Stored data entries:
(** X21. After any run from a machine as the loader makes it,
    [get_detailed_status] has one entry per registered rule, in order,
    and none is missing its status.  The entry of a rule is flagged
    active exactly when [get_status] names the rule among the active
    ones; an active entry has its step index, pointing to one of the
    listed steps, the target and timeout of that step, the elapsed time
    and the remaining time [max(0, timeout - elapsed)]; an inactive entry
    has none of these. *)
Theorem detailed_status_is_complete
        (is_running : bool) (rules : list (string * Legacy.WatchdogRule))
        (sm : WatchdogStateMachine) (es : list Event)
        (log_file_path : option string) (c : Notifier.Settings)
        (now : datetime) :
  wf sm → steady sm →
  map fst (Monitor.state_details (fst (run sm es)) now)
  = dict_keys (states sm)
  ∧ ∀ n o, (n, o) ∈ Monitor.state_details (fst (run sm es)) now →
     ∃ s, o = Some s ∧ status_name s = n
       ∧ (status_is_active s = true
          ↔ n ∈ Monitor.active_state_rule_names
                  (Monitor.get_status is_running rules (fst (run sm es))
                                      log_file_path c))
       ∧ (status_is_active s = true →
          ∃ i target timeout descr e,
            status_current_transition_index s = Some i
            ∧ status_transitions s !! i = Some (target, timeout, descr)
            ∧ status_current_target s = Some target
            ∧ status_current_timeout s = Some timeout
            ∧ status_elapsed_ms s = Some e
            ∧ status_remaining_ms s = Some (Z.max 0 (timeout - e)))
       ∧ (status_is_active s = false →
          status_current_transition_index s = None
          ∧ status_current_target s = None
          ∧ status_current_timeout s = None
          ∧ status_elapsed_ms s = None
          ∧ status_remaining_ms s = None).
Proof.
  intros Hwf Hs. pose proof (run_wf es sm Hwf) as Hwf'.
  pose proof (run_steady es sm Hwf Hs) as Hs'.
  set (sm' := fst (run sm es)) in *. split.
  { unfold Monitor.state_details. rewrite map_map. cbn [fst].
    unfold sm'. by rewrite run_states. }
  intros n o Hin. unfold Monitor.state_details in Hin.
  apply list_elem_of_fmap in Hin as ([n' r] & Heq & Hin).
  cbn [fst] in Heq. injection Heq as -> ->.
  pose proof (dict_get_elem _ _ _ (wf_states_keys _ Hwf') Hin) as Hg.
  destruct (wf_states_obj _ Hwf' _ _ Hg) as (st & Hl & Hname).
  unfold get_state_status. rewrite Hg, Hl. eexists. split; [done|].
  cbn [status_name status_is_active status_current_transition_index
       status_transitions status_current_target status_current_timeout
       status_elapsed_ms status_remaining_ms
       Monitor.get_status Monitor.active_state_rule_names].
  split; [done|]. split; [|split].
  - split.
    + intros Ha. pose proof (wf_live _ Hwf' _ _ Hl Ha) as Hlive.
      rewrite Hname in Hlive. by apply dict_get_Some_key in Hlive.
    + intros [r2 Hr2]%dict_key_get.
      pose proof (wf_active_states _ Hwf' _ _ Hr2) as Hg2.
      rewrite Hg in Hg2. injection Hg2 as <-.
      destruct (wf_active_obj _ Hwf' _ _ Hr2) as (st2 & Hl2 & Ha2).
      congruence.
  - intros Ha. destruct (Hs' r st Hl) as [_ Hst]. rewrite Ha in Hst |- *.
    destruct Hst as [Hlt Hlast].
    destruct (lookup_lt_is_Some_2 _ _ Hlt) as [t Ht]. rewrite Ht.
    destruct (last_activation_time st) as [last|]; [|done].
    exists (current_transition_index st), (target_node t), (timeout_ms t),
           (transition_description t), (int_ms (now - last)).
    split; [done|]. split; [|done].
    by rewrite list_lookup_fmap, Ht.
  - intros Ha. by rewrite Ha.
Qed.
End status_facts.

_About this task:_ Go through the data and gather every line that holds "pose".

_Response area:_
  intros Hwf Hs. pose proof (run_wf es sm Hwf) as Hwf'.
  pose proof (run_steady es sm Hwf Hs) as Hs'.
  pose proof (dict_get_elem _ _ _ (wf_states_keys _ Hwf') Hin) as Hg.
    + intros Ha. pose proof (wf_live _ Hwf' _ _ Hl Ha) as Hlive.
      pose proof (wf_active_states _ Hwf' _ _ Hr2) as Hg2.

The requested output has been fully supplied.